▶ **STUDY MATERIAL**:
────────

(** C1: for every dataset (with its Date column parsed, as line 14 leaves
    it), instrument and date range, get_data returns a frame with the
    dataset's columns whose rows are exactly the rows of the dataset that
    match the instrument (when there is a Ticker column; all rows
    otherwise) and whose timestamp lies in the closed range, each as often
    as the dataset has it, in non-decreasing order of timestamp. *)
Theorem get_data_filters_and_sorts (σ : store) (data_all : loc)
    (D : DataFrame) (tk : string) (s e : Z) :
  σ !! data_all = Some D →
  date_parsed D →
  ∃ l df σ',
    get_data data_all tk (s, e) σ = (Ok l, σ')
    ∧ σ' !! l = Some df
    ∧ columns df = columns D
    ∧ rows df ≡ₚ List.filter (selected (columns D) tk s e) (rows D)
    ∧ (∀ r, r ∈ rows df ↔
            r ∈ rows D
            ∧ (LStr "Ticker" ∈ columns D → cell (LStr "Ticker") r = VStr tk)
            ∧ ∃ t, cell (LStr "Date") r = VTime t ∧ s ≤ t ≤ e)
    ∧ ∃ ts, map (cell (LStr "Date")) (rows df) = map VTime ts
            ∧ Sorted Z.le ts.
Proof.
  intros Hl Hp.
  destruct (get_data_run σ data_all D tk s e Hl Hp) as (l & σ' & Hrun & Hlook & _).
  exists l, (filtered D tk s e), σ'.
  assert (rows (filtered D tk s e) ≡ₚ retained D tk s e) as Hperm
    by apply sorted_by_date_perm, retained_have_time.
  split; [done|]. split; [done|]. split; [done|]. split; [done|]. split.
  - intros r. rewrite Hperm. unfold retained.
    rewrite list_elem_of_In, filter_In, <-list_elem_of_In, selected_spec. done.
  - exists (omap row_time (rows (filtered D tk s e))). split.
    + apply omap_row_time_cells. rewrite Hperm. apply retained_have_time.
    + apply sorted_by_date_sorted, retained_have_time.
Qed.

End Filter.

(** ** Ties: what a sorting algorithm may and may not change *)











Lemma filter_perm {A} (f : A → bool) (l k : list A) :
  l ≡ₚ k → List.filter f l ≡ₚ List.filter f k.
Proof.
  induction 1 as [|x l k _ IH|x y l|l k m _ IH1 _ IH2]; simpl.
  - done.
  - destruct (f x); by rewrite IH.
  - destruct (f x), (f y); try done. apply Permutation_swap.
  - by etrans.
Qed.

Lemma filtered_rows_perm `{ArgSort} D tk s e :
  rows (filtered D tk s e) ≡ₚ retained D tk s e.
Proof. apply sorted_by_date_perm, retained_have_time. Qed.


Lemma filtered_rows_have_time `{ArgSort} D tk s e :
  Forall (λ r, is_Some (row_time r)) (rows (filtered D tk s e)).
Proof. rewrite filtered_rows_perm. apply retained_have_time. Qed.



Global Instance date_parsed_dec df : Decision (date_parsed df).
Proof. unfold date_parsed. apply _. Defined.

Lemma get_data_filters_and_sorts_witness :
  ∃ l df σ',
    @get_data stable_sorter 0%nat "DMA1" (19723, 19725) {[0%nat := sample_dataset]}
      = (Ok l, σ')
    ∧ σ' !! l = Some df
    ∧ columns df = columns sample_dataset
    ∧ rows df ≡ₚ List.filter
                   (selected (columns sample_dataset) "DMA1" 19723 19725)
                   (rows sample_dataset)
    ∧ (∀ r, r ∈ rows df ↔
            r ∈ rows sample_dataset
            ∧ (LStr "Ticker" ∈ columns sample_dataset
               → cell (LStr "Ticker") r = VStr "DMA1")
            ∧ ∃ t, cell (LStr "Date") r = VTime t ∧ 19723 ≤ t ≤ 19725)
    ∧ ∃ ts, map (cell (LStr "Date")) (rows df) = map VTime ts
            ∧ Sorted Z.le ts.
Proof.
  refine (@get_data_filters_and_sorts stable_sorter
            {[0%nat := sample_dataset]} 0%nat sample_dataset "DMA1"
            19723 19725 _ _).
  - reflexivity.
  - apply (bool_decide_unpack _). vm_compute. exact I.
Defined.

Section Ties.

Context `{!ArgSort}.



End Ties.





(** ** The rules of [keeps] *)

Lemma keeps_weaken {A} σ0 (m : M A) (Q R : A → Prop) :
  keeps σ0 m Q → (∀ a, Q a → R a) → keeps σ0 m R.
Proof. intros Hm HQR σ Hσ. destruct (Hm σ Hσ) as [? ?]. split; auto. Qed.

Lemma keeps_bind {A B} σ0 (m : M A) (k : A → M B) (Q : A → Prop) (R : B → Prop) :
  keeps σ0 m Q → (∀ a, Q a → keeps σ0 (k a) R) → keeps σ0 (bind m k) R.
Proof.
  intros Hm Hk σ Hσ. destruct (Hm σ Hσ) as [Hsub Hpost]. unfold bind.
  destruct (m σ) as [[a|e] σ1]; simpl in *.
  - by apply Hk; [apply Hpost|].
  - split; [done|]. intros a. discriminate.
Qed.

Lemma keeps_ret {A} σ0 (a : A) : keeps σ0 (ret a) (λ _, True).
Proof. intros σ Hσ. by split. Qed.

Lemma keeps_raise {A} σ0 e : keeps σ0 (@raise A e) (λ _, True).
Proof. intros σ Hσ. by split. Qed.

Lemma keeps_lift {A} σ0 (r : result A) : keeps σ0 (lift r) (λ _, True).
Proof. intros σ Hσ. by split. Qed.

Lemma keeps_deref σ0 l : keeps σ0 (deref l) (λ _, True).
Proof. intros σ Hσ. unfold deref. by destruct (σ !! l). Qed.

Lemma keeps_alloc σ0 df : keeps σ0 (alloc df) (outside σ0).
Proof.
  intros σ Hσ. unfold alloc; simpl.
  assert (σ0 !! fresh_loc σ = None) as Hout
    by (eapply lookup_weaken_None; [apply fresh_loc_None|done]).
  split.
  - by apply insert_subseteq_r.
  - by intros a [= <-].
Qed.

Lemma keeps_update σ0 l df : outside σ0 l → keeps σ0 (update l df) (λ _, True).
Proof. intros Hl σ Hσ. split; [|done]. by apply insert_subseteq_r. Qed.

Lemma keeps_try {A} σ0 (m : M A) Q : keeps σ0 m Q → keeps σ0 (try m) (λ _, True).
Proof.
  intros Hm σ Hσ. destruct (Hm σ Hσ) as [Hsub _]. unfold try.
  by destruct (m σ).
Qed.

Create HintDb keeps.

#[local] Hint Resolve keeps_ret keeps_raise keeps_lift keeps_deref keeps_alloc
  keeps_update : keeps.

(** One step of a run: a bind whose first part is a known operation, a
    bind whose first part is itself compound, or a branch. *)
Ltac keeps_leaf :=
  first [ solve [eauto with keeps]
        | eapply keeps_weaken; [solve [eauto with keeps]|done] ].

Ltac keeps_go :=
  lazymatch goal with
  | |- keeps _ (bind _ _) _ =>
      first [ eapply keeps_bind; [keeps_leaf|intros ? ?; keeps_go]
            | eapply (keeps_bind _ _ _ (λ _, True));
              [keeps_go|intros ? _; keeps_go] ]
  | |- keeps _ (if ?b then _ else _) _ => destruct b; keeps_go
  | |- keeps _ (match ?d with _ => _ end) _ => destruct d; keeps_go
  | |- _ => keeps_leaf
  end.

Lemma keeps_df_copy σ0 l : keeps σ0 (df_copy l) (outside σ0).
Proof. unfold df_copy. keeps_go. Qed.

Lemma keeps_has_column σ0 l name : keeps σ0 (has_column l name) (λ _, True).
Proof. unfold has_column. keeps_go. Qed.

────────

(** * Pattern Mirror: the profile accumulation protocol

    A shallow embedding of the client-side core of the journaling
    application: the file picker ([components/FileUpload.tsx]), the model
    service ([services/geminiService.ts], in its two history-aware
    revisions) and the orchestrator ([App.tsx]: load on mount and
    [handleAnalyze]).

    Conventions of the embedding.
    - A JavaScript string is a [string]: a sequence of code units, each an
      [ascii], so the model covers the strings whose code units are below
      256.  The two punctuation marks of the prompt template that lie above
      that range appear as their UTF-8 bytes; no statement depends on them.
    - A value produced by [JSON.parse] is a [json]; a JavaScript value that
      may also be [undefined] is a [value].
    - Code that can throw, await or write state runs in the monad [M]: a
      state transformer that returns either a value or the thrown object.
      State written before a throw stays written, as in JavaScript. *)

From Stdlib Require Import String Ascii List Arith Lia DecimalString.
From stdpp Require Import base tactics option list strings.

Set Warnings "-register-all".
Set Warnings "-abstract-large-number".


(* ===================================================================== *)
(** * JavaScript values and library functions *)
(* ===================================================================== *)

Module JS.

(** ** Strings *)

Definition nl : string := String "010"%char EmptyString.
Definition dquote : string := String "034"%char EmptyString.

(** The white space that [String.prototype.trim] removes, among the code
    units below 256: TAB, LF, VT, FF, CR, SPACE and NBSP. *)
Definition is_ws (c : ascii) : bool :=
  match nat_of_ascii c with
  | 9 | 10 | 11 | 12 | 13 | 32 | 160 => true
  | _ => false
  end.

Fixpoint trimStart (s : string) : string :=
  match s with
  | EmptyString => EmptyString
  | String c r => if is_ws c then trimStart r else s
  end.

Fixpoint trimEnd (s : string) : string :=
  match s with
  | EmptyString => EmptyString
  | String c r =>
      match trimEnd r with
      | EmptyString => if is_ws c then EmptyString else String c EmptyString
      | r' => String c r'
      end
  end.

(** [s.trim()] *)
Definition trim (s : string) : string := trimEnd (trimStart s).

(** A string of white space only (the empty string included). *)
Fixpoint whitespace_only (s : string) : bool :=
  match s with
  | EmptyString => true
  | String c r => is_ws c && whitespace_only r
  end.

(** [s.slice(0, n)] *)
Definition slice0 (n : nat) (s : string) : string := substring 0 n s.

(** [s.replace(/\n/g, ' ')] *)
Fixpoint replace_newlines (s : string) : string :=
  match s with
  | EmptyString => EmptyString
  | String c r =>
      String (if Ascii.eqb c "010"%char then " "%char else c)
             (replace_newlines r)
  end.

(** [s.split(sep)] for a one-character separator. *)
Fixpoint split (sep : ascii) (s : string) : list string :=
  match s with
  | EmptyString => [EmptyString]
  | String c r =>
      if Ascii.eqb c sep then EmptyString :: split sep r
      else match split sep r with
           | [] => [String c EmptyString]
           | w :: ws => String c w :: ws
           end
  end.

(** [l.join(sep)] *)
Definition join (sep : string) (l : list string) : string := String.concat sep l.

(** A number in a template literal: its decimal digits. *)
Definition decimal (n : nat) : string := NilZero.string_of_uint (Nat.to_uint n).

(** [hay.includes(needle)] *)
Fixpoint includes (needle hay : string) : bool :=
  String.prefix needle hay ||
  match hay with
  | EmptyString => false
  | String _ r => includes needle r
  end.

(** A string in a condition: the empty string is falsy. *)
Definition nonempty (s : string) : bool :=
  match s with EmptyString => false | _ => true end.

────────

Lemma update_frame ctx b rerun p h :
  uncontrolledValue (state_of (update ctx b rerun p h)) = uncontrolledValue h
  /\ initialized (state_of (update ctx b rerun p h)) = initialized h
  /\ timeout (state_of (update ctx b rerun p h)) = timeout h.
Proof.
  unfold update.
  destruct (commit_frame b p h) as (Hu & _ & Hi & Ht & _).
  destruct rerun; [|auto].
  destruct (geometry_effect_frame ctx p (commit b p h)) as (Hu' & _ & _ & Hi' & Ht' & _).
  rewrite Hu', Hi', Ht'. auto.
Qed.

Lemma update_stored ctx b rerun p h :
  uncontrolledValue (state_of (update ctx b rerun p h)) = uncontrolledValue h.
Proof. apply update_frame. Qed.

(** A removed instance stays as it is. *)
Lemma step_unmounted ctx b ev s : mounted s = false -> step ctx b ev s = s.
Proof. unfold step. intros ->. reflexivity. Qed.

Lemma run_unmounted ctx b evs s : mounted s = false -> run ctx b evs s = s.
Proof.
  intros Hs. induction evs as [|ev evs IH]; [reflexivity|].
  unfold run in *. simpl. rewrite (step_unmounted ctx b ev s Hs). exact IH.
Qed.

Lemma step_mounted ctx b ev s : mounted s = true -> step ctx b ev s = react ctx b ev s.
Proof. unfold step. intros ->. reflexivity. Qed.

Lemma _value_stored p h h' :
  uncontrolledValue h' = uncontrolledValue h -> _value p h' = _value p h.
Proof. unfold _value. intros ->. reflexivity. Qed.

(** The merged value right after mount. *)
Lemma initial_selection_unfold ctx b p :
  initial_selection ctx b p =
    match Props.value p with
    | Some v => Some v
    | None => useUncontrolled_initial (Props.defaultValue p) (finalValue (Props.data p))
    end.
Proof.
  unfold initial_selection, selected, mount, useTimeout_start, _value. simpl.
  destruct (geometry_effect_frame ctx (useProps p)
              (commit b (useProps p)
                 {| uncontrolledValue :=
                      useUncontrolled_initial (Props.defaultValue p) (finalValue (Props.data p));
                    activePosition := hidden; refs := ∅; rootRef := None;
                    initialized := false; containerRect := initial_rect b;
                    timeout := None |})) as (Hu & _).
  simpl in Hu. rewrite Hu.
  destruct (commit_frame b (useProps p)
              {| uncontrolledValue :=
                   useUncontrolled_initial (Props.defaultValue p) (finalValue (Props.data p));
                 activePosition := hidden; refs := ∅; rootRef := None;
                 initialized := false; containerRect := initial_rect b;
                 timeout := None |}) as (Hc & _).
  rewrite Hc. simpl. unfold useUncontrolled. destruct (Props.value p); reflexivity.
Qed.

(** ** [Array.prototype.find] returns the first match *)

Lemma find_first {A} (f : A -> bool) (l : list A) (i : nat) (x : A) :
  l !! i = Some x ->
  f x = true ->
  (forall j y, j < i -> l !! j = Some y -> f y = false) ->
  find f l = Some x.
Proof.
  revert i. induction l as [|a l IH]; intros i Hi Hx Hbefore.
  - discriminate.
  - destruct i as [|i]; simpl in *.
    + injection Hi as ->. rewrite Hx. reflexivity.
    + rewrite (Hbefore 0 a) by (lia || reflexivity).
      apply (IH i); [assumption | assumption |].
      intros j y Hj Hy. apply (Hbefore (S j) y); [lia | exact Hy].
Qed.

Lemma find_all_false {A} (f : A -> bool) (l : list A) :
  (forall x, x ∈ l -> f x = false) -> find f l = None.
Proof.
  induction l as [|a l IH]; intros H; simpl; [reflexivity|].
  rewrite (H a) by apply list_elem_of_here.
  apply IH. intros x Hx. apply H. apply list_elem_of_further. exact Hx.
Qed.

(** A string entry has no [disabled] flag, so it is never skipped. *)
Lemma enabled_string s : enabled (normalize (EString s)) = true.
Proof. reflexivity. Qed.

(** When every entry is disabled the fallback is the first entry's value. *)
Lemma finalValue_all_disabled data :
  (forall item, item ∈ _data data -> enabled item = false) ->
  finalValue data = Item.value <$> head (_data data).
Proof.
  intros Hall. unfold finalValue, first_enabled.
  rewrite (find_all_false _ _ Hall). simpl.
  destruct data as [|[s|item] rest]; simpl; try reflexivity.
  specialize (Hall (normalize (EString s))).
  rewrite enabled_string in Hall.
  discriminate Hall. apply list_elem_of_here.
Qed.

────────

▶ **ASSIGNED TASK**: Only one stretch of the data above is needed. Restate it word for word, from the line containing "destruct b; keeps_go" through the line containing "Proof. unfold df_copy. keeps_go. Qed.", both ends included.

▶ **EXERCISE SOLUTION**:
  | |- keeps _ (if ?b then _ else _) _ => destruct b; keeps_go
  | |- keeps _ (match ?d with _ => _ end) _ => destruct d; keeps_go
  | |- _ => keeps_leaf
  end.

Lemma keeps_df_copy σ0 l : keeps σ0 (df_copy l) (outside σ0).
Proof. unfold df_copy. keeps_go. Qed.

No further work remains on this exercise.